Eine Frau voller Stimmungsschwankungen, die an ihrem Leben zerbricht: Elin Cullhed hat mit "Euphorie" einen Sylvia-Platz-Roman geschrieben, der vom Leser einiges abverlangt. 

Geprägt von Stimmungsschwankungen, geplagt von Neid und Missgunst: So präsentiert Elin Cullhed ihre Protagonistin Sylvia Plath. Mit ihrem Mann, Ted Hughes, will sie sich auf dem Land einrichten, während sie auf ihr zweites Kind warten. Egoistisch und narzisstisch ist Sylvia Plath dargestellt. Alles dreht sich um sie, ihren Mann betrachtet sie wie ein Besitztum. Er soll nach ihrer Pfeife tanzen. 
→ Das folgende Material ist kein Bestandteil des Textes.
(** Bytes that parse are the bytes of the batch: no two encodings of one batch. *)
Lemma parse_batch_inv stream b rest :
  Forall is_byte stream → parse_one stream = Batch b rest →
  Forall frame_acceptable b ∧ Z.of_nat (length b) <= kMaxCount ∧ stream = batch_bytes b ++ rest.
Proof.
  intros Hb. unfold parse_one. destruct (Nat.ltb_spec (length stream) kHeaderSize) as [|Hlen]; [done|].
  destruct (decode_header _ _) as [e h] eqn:Eh; destruct e; try done.
  apply decode_header_ok in Eh as (E1 & E2 & E3);
    [|rewrite length_take; lia|by apply Forall_take].
  destruct (Nat.ltb_spec (length (drop kHeaderSize stream)) (Z.to_nat (h_payload_len h))) as [|Hp]; [done|].
  destruct (decode_records _ _ _) as [e fs] eqn:Er; destruct e; try done. intros [= <- <-].
  assert (Z.to_nat (h_payload_len h) = (Z.to_nat (h_count h) * kRecordSize)%nat) as El
    by (unfold kRecordSize; lia).
  apply decode_records_inv in Er as (H1 & H2 & H3);
    [|by apply Forall_take, Forall_drop|rewrite length_take; lia].
  split; [done|]. split; [lia|]. unfold batch_bytes. rewrite <- H3, H2, Z2Nat.id, <- E1 by lia.
  rewrite drop_0, take_take, El, Nat.min_id, <- app_assoc. by rewrite !take_drop.
Qed.

(** ** Refinement of the reference parser *)

(** What a call of [read_batch] did to the byte stream it reads from. *)
Definition refines_parse (stream stream' : list Z) (st : Status.t) (out : list Frame)
    (e : DecodeError) : Prop :=
  match st with
  | Status.kOk => parse_one stream = Batch out stream'
  | Status.kProtocolError => parse_one stream = Bad e ∧ e ≠ kOk
  | _ => stream' = stream ∧ out = []
  end.

Lemma read_payload_refines answers s net st out s' net' :
  stream_wf s → state_ s = kPayload → read_payload answers s net = Some (st, out, s', net') →
  stream_wf s' ∧ refines_parse (held s ++ net) (held s' ++ net') st out (last_error_ s').
Proof.
  intros [W1 W2 W3] Hst H. rewrite Hst in W3. destruct W3 as (W3 & W4 & W5 & W6).
  unfold kMaxCount in W6. unfold read_payload in H.
  destruct (fill (need_ s) answers s net) as [[[[st1 s1] net1] ans1]|] eqn:Ef; [|done].
  apply fill_spec in Ef; [|lia|lia|pow_consts; lia|done].
  destruct Ef as ((K1 & K2 & K3 & K4 & K5) & K6 & K7 & K8 & K9 & K10).
  assert (held s = header_layout (records_ s) ++ take (Z.to_nat (got_ s)) (buf_ s)) as Hh
    by (unfold held; by rewrite Hst).
  destruct st1; [|..|done].
  - assert (got_ s1 = need_ s) as Hgot by by apply K9.
    set (payload := take (Z.to_nat (got_ s1)) (buf_ s1)) in *.
    assert (length payload = Z.to_nat (records_ s * 40)) as Hlen
      by (unfold payload; rewrite length_take; lia).
    pose proof (decode_records_take (Z.to_nat (records_ s)) 0 (buf_ s1)) as Ht.
    replace ((0 + Z.to_nat (records_ s)) * kRecordSize)%nat with (Z.to_nat (got_ s1)) in Ht
      by (unfold kRecordSize; lia). fold payload in Ht.
    assert (∀ e, stream_wf (to_header e s1)) as Hwf.
    { intros e. constructor; simpl; [lia|lia|].
      unfold kHeaderSize. split; [lia|]. (* the payload is at least one record *) lia. }
    assert (parse_one (held s ++ net)
            = match decode_records (Z.to_nat (records_ s)) 0 (buf_ s1) with
              | (kOk, fs) => Batch fs net1 | (e, _) => Bad e end) as Hp.
    { rewrite Hh, <- app_assoc, <- K8. unfold parse_one.
      pose proof (header_layout_length (records_ s)) as Hhl.
      rewrite length_app, Hhl. destruct (Nat.ltb_spec (16 + length (payload ++ net1)) kHeaderSize);
        [unfold kHeaderSize in *; lia|].
      rewrite take_app_length' by done. rewrite decode_header_layout by (unfold kMaxCount; lia).
      cbn [h_payload_len h_count]. rewrite drop_app_length' by done.
      rewrite <- Hlen, take_app_length, drop_app_length, length_app.
      destruct (Nat.ltb_spec (length payload + length net1) (length payload)); [lia|].
      by rewrite Ht. }
    rewrite K3 in H. destruct (decode_records _ 0 (buf_ s1)) as [e fs] eqn:Ed.
    destruct e; injection H as <- <- <- <-; (split; [apply Hwf|]); simpl; try done.
  - injection H as <- <- <- <-. split.
    + constructor; [lia|lia|]. rewrite K1, K2, K3, Hst. unfold kMaxCount. lia.
    + split; [|done]. unfold held. rewrite K1, K3, Hst, <- !app_assoc. by rewrite K8.
  - injection H as <- <- <- <-. split.
    + constructor; [lia|lia|]. rewrite K1, K2, K3, Hst. unfold kMaxCount. lia.
    + split; [|done]. unfold held. rewrite K1, K3, Hst, <- !app_assoc. by rewrite K8.
Qed.

(** The header phase: from a state waiting for a header. *)
Lemma read_batch_refines answers s net st out s' net' :
  stream_wf s → Forall is_byte (held s ++ net) →
  read_batch answers s net = Some (st, out, s', net') →
  stream_wf s' ∧ refines_parse (held s ++ net) (held s' ++ net') st out (last_error_ s').
Proof.
  intros Hwf Hb H. unfold read_batch in H. destruct (state_ s) eqn:Hst;
    [|by eapply read_payload_refines].
  destruct Hwf as [W1 W2 W3]. rewrite Hst in W3.
  destruct (fill (Z.of_nat kHeaderSize) answers s net) as [[[[st1 s1] net1] ans1]|] eqn:Ef; [|done].
  apply fill_spec in Ef; [|unfold kHeaderSize in *; lia|lia|unfold kHeaderSize; lia|done].
  destruct Ef as ((K1 & K2 & K3 & K4 & K5) & K6 & K7 & K8 & K9 & K10).
  assert (held s = take (Z.to_nat (got_ s)) (buf_ s)) as Hh by (unfold held; by rewrite Hst).
  assert (state_ s1 = kHeader) as Hst1 by congruence.
  assert (stream_wf s1) as Hwf1 by (constructor; [lia|lia|rewrite Hst1; lia]).
  assert (held s1 ++ net1 = held s ++ net) as Hkeep by (unfold held; by rewrite Hst1, Hst).
  destruct st1; [|by injection H as <- <- <- <-|by injection H as <- <- <- <-|done].
  assert (got_ s1 = Z.of_nat kHeaderSize) as Hgot by by apply K9.
  set (hdr := take kHeaderSize (buf_ s1)) in *.
  assert (held s1 = hdr) as Hh1 by (unfold held; rewrite Hst1, Hgot; by rewrite Nat2Z.id).
  assert (length hdr = 16%nat) as Hlen by (unfold hdr; rewrite length_take; unfold kHeaderSize in *; lia).
  assert (Forall is_byte hdr) as Hbh.
  { rewrite <- Hkeep, Hh1 in Hb. by apply Forall_app in Hb as [Hb _]. }
  assert (take kHeaderSize (held s ++ net) = hdr ∧ drop kHeaderSize (held s ++ net) = net1) as [Ht Hd].
  { rewrite <- Hkeep, Hh1. by rewrite take_app_length', drop_app_length'. }
  destruct (decode_header hdr header_zero) as [e h] eqn:Edh.
  destruct e; try (injection H as <- <- <- <-; split;
    [destruct Hwf1 as [A1 A2 A3]; by constructor|]; simpl; split; [|done];
    unfold parse_one; rewrite Ht, Edh; rewrite <- Hkeep, Hh1, length_app, Hlen;
    destruct (Nat.ltb_spec (16 + length net1) kHeaderSize); [unfold kHeaderSize in *; lia|done]).
  destruct (decode_header_ok hdr header_zero h Hlen Hbh Edh) as (E1 & E2 & E3).
  destruct (Z.eqb_spec (h_payload_len h) 0) as [Hz|Hnz].
  - injection H as <- <- <- <-. split.
    + constructor; simpl; lia.
    + simpl. unfold parse_one. rewrite Ht, Hd, Edh.
      rewrite <- Hkeep, Hh1, length_app, Hlen.
      destruct (Nat.ltb_spec (16 + length net1) kHeaderSize); [unfold kHeaderSize in *; lia|].
      rewrite Hz. replace (h_count h) with 0 by lia. simpl. unfold held. simpl. done.
  - apply read_payload_refines in H; [| |done].
    + destruct H as [H1 H2]. split; [done|].
      replace (held s ++ net) with (held (mkStream kPayload (buf_ s1) 0 (h_payload_len h) (h_count h)
                                            kOk (echo_drops_ s1)) ++ net1); [done|].
      unfold held at 1. cbn [state_ records_ got_ buf_]. change (Z.to_nat 0) with 0%nat. rewrite take_0, app_nil_r, <- E1, <- Hh1. done.
    + unfold kMaxCount in *. constructor; simpl; [lia|lia|]. unfold kMaxCount. lia.
Qed.

(** ** Progress *)

Definition yields_data (a : ReadAnswer) : Prop :=
  match a with RdSome n => 1 <= n | _ => False end.

#[export] Instance yields_data_dec a : Decision (yields_data a).
Proof. destruct a; simpl; apply _. Defined.

(** Neither closed, failed nor timed out. *)
Definition keeps_going (a : ReadAnswer) : Prop :=
  match a with RdSome n => 1 <= n | RdIntr | RdAgainReady => True | _ => False end.

#[export] Instance keeps_going_dec a : Decision (keeps_going a).
Proof. destruct a; simpl; apply _. Defined.

Definition data_reads (answers : list ReadAnswer) : Z :=
  Z.of_nat (length (filter yields_data answers)).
Ihre instabile Seelenlage wird im Laufe des Buches rauf- und runtergeleiert, immer wieder aufs Neue präsentiert, sodass man von dieser Sylvia Plath als Leser ziemlich schnell die Schnauze voll hat. Und das, obwohl der ganze Roman aus ihrer Sicht erzählt wird. Schon nach den ersten Seiten weiß man als Leser, dass Sylvia, wenn sie einmal glücklich oder fröhlich zu sein scheint, nur wenige Zeilen braucht, bis sich ihre Stimmung wieder ins Gegenteil verkehrt. Leute, die sie zum Essen einlädt, findet sie kurz darauf unmöglich. Jede Freundlichkeit scheint sie bald wieder zu bedauern. Ted Hughes, ihr Mann, kann einem nur Leid tun - und das, obwohl er es ist, der sie und die Kinder schließlich Hals über Kopf verlässt. 
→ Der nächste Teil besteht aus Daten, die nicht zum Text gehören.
(* ===== verification/Sources.v ===== *)
(** * Sources: where frames come from (src/src/source.hpp, src/src/can_source.cpp,
      src/src/synthetic_source.cpp)

    [Source] is the abstract class; [SourceSpec] what the ingest threads rely on: a
    drain yields bus frames of that source, at most as many as asked for, and counts
    them. [CanSource] and [SyntheticSource] are the two implementations; what the
    kernel returns to them is an argument. *)

From S2P Require Import Prelude Frame Wire BoundedQueue BroadcastRing Feed.

Record SourceStats := mkSourceStats {
  ss_frames : Z;
  ss_kernel_drops : Z;
  ss_read_errors : Z;
  ss_malformed : Z
}.

(** [A] is what the kernel answers to one [drain]. *)
Class Source (S A : Type) := {
  source_id : S → Z;
  drain : nat → A → S → list Frame * S;
  source_stats : S → SourceStats
}.

Class SourceSpec (S A : Type) `{!Source S A} := {
  source_wf : S → Prop;
  answer_ok : A → Prop;
  drain_spec n a s :
    source_wf s → answer_ok a →
    source_wf (drain n a s).2 ∧ source_id (drain n a s).2 = source_id s ∧
    (length (drain n a s).1 <= n)%nat ∧
    Forall (λ f, bus_frame f ∧ f_seq f = 0 ∧ f_src_id f = source_id s) (drain n a s).1 ∧
    ss_frames (source_stats (drain n a s).2)
    = u64 (ss_frames (source_stats s) + Z.of_nat (length (drain n a s).1))
}.

(** ** Clock domains *)
Definition kMaxPlausibleLatencyNs : Z := 10000000000.

Definition same_clock_domain (delay_ns : Z) : bool :=
  (delay_ns >=? 0) && (delay_ns <=? kMaxPlausibleLatencyNs).

(** ** CanSource *)

Module Can.
Definition kBatch : nat := 64.

(** linux/can.h. *)
Definition CAN_EFF_FLAG : Z := 0x80000000.
Definition CAN_RTR_FLAG : Z := 0x40000000.
Definition CAN_ERR_FLAG : Z := 0x20000000.
Definition CAN_SFF_MASK : Z := 0x7FF.
Definition CAN_EFF_MASK : Z := 0x1FFFFFFF.

Definition to_ns (tv_sec tv_nsec : Z) : Z := u64 (u64 (u64 tv_sec * 1000000000) + u64 tv_nsec).

Definition translate_flags (id : Z) : Z :=
  let f := 0 in
  let f := if negb (Z.land id CAN_EFF_FLAG =? 0) then Z.lor f kExtendedId else f in
  let f := if negb (Z.land id CAN_RTR_FLAG =? 0) then Z.lor f kRemote else f in
  if negb (Z.land id CAN_ERR_FLAG =? 0) then Z.lor f kError else f.

(** One control message of a received datagram. *)
Inductive Cmsg :=
  | CmTimestamping (tv_sec tv_nsec : Z)
  | CmOverflow (ovfl : Z)
  | CmOther.

(** One datagram: its length in bytes, its control messages, and the [can_frame]. *)
Record Msg := mkMsg {
  m_len : Z;
  m_control : list Cmsg;
  m_can_id : Z;
  m_can_dlc : Z;
  m_data : list Z
}.

(** [recvmmsg]: failure (with whether it is EAGAIN), or datagrams, and the clock. *)
Inductive Answer :=
  | RecvFail (again : bool)
  | Recv (msgs : list Msg) (t_ingest : Z).

Record t := mkCan {
  src_id_ : Z;
  stats_ : SourceStats;
  last_ovfl_ : Z;
  have_ovfl_ : bool
}.

Definition make (src_id : Z) : t := mkCan src_id (mkSourceStats 0 0 0 0) 0 false.

Definition set_stats (st : SourceStats) (s : t) : t :=
  mkCan (src_id_ s) st (last_ovfl_ s) (have_ovfl_ s).

(** The control-message loop; the accumulator is [t_kernel]. *)
Definition take_cmsg (acc : Z * t) (cm : Cmsg) : Z * t :=
  let '(t_kernel, s) := acc in
  match cm with
  | CmTimestamping sec nsec => (to_ns sec nsec, s)
  | CmOverflow ovfl =>
      let st := stats_ s in
      let st := if have_ovfl_ s
                then mkSourceStats (ss_frames st)
                       (u64 (ss_kernel_drops st + u32 (ovfl - last_ovfl_ s)))
                       (ss_read_errors st) (ss_malformed st)
                else st in
      (t_kernel, mkCan (src_id_ s) st ovfl true)
  | CmOther => (t_kernel, s)
  end.

(** [memcpy] of [len] payload bytes over a zeroed array. *)
Definition copy_payload (len : Z) (data : list Z) : list Z :=
  take (Z.to_nat len) data ++ replicate (8 - Nat.min (Z.to_nat len) (length data)) 0.

Definition frame_of (m : Msg) (t_kernel t_ingest src : Z) : Frame :=
  let flags := translate_flags (m_can_id m) in
  let mask := if negb (Z.land flags kExtendedId =? 0) then CAN_EFF_MASK else CAN_SFF_MASK in
  let len := if m_can_dlc m >? Z.of_nat kMaxPayload then Z.of_nat kMaxPayload else m_can_dlc m in
  mkFrame 0 t_kernel t_ingest (Z.land (m_can_id m) mask) src len flags 0
    (copy_payload len (m_data m)).
(** ** Properties *)

(** C17. The recorder's file is a capture of the streams, byte for byte. For any
    connections, segmentations, timeouts and reconnects, when no [fwrite] is short and no
    probe is received: the file is the concatenation of the wire bytes of every non-empty
    batch that the connections gave, in order, loss markers included; the counts of
    batches and bytes are exact; a reader of the file gets those batches back, all of them
    when it goes on reading; and the process exits 0 exactly when no connect failed for
    good and no connection ended in undecodable bytes. *)
Theorem recorder_captures (fsync_every start : Z) (reconnect : bool)
    (attempts : list (Attempt Recorder.Env)) (failed : bool) (r : Recorder.t) :
  Forall conn_ok attempts → Forall all_written attempts →
  let rs := history reconnect attempts in
  let bs := captured rs in
  Forall (λ f, is_echo f = false) (concat bs) →
  consume reconnect attempts (Recorder.make fsync_every start) = Some (failed, r) →
  lived attempts rs ∧
  Recorder.file r = concat (map batch_bytes bs) ∧
  Recorder.batches r = u64 (Z.of_nat (length bs)) ∧
  Recorder.bytes r = u64 (Z.of_nat (length (Recorder.file r))) ∧
  process_status Recorder.exit_code (failed, r)
  = (if refused reconnect attempts || (u64 (total_errors rs) >? 0) then 1 else 0) ∧
  (∀ calls res s net, reads calls make_stream (Recorder.file r) = Some (res, s, net) →
     ∃ k, received res = take k bs ∧ Forall (λ x, x.1 ≠ Status.kProtocolError) res ∧
          held s ++ net = concat (map batch_bytes (drop k bs))) ∧
  (∀ calls, length calls = length bs →
     Forall (λ answers, Forall keeps_going answers ∧
                        Z.of_nat (length (Recorder.file r)) <= data_reads answers) calls →
     ∃ s net, reads calls make_stream (Recorder.file r) = Some (map (pair Status.kOk) bs, s, net)).
Proof.
  intros Hc Hw rs bs _ Hr. pose proof (history_lived reconnect attempts Hc) as Hl. fold rs in Hl.
  rewrite <- (consume_failed _ _ _ _ _ Hr). apply consume_spec in Hr as ->. fold rs.
  destruct (lives_recorded attempts rs _ [] Hc Hw Hl (make_recorded fsync_every start)) as [[] Hs].
  destruct (tally_live attempts rs (Recorder.make fsync_every start) Hl) as [_ He]; [done|done|].
  split; [done|]. split_and!; try done.
  - unfold process_status, Recorder.exit_code. cbn [fst snd]. rewrite rd_errors0, orb_false_r. cbv zeta in He.
    simpl in He. rewrite He. by destruct failed.
  - intros calls res s net E. rewrite rd_file0 in E. by apply (file_reads calls res s net).
  - intros calls Hn Hd. rewrite rd_file0 in Hd |- *. by apply file_reads_all.
Qed.

(** C18. The exit status is evidence. For the programs that exit with the status of their
    tally (the probe and the cadence checker), over any connections and reconnects: the
    connections of the run are those the kernel granted, heard as their bytes dictate; the
    count of silent jumps is the number of frames that arrived ahead of the position the
    records of their connection announced, the count of protocol errors the number of
    connections that ended in undecodable bytes; and the process exits 0 exactly when no
    connect failed for good and no connection has either. *)
Theorem consumer_exit_status {C H} `{!Consumer C H, !Tallied C H, !Judge C H} (reconnect : bool)
    (attempts : list (Attempt H)) (c c' : C) (failed : bool) :
  Forall conn_ok attempts → tally_of c = tally_zero →
  consume reconnect attempts c = Some (failed, c') →
  let rs := history reconnect attempts in
  lived attempts rs ∧
  gs_silent_jumps (gt_s (ty_gaps (tally_of c'))) = u64 (total_jumps rs) ∧
  ty_protocol_errs (tally_of c') = u64 (total_errors rs) ∧
  (total_jumps rs + total_errors rs < 2 ^ 64 →
   process_status verdict (failed, c') = 0 ↔ refused reconnect attempts = false ∧ Forall clean_life rs).
Proof.
  intros Hc Hz Hr rs. pose proof (history_lived reconnect attempts Hc) as Hl. fold rs in Hl.
  rewrite <- (consume_failed _ _ _ _ _ Hr). apply consume_spec in Hr as ->. fold rs.
  destruct (tally_live attempts rs c Hl) as [Hj He]; rewrite ?Hz; [done|done|].
  rewrite Hz in Hj, He. split; [done|]. split; [done|]. split; [done|]. intros Hb.
  destruct (totals_zero rs) as (T1 & T2 & <-). unfold process_status. cbn [fst snd]. rewrite verdict_tally. unfold exit_status.
  change (u64 (gs_silent_jumps (gt_s (ty_gaps tally_zero)) + total_jumps rs)) with (u64 (total_jumps rs)) in Hj.
  change (u64 (ty_protocol_errs tally_zero + total_errors rs)) with (u64 (total_errors rs)) in He.
  rewrite u64_small in Hj, He by (unfold fits; lia). rewrite Hj, He, !Z.gtb_ltb.
  destruct failed; [naive_solver lia|].
  destruct (Z.ltb_spec 0 (total_errors rs)), (Z.ltb_spec 0 (total_jumps rs)); simpl; naive_solver lia.
Qed.

(** ** Witnesses *)

Definition wire_frame (s : Z) : Frame := mkFrame s 5 6 256 1 8 0 0 [1; 2; 3; 4; 5; 6; 7; 8].

(** One connection: a batch with a probe in it, then an unannounced jump from 1 to 5. *)
Definition demo_stream : list (list Frame) := [[wire_frame 0; make_echo 9 1]; [wire_frame 5]].

Definition demo_step {H} (h : H) : Step H :=
  mkStep true [RdSome 7; RdIntr; RdSome 100; RdSome 100] [[mkSend 56 EAgain 0 false false]] h.

Definition demo_attempts {H} (h : H) : list (Attempt H) :=
  [mkAttempt true (Some (1, concat (map batch_bytes demo_stream),
     [demo_step h; mkStep true [RdAgainTimeout] [] h; demo_step h; mkStep false [] [] h]))].

(** The same without the probe. *)
Definition plain_attempts {H} (h : H) : list (Attempt H) :=
  [mkAttempt true (Some (1, concat (map batch_bytes [[wire_frame 0]; [wire_frame 5]]),
     [demo_step h; mkStep true [RdAgainTimeout] [] h; demo_step h; mkStep false [] [] h]))].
Schade ist, dass alles, was nur mit Sylvia selbst zu tun hat, wo niemand anderes involviert ist, im Roman kaum eine Rolle spielt. Die Geburt selbst: eine Nebensächlichkeit, das Schreiben: nur dann erwähnenswert, wenn sie nicht dazu kommt, weil sie sich um die Kinder kümmern muss. So ergießt sich das Buch in langen Strecken in Wiederholungen der immergleichen Verhaltensmuster, Elin Cullhed geht es um die Person Sylvia Plath, nicht um ihr Werk. 
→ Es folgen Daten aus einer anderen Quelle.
Definition id_raw (now : Z) (x : Z * IdStat) : list ascii :=
  let s := x.2 in
  json_text "{'id':" ++ to_string x.1 ++ json_text ",'count':" ++ to_string (id_count s)
  ++ json_text ",'src':" ++ to_string (id_src s) ++ json_text ",'len':" ++ to_string (id_len s)
  ++ json_text ",'age_ms':" ++ fixed 0 (ratio (u64 (now - id_last_seen_ns s)) 1000000)
  ++ json_text ",'data':'".

Definition id_text (now : Z) (x : Z * IdStat) : list ascii :=
  snprintf kBuf (id_raw now x) ++ hex_bytes (id_len x.2) (id_data x.2) ++ json_text "'}".

Definition recent_raw (f : Frame) : list ascii :=
  json_text "{'seq':" ++ to_string (f_seq f) ++ json_text ",'id':" ++ to_string (f_can_id f)
  ++ json_text ",'src':" ++ to_string (f_src_id f) ++ json_text ",'len':" ++ to_string (f_len f)
  ++ json_text ",'data':'" ++ hex_payload f ++ json_text "'}".

Definition recent_text (f : Frame) : list ascii := snprintf kBuf (recent_raw f).

(** [seen] is the state when the samples are copied, [v] when the rest is read. *)
Definition json_stats (port started now : Z) (seen v : View) : list ascii :=
  let p := (percentiles_of (RollingLatency.values (v_latency seen))).1 in
  head_text port started now v ++ latency_text p (RollingLatency.span_s (v_latency seen)) v
  ++ json_text "'rate':[" ++ joined true (map to_string (rates v))
  ++ json_text "],'ids':[" ++ joined true (map (id_text now) (sorted_ids v))
  ++ json_text "],'recent':[" ++ joined true (map recent_text (rev (v_recent v)))
  ++ json_text "]}".
(* ===== verification/Platform.v ===== *)
(** * Platform: system calls, descriptors and the functions that open them

    src/src/tcp.cpp, clock.cpp, rt.cpp and the [open], [create] and [connect] functions of
    the sources, the egress, the ingest and the page server. A function runs against the
    kernel's answers, in order, and the set of descriptors the process has open; it opens
    and closes them as the code does. The kernel chooses a new descriptor ([alloc], not one
    that is open) and the C library names an error ([strerror], [gai_strerror]). What the
    kernel was told about a descriptor (the port or interface it is bound to, the peer it is
    connected to), and the memory and threads it refused, is kept in a log.

    [holds D m D'] is the ownership triple: run from a state in which the function owns the
    descriptors [D] next to any others, [m] ends owning exactly [D' result], leaves the
    others alone and closes nothing that is not open. *)

From Stdlib Require Import Ascii String.
From S2P Require Import Prelude Text Printf Samples Egress.

(** What a system call answers: a value, or an error number. *)
Inductive Answer := Ok (n : Z) | Err (errno : Z).

(** What a socket is bound or connected to. *)
Inductive Endpoint := Port (port : Z) | Iface (name : list ascii) | Peer (host : list ascii) (port : Z).

Inductive Note := Bound (fd : Z) (e : Endpoint) | NoMemory | NoThread.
Die Sylvia Plath dieses Romans ist - wie sie es wohl auch im wirklichen Leben war - eine anstrengende Frau, gut verpackt in einem anstrengenden Buch. Elin Cullhed hat mit "Euphorie" ein sprachlich eindrucksvolles Werk geschrieben. Freilich: ein Lesegenuss ist es nicht.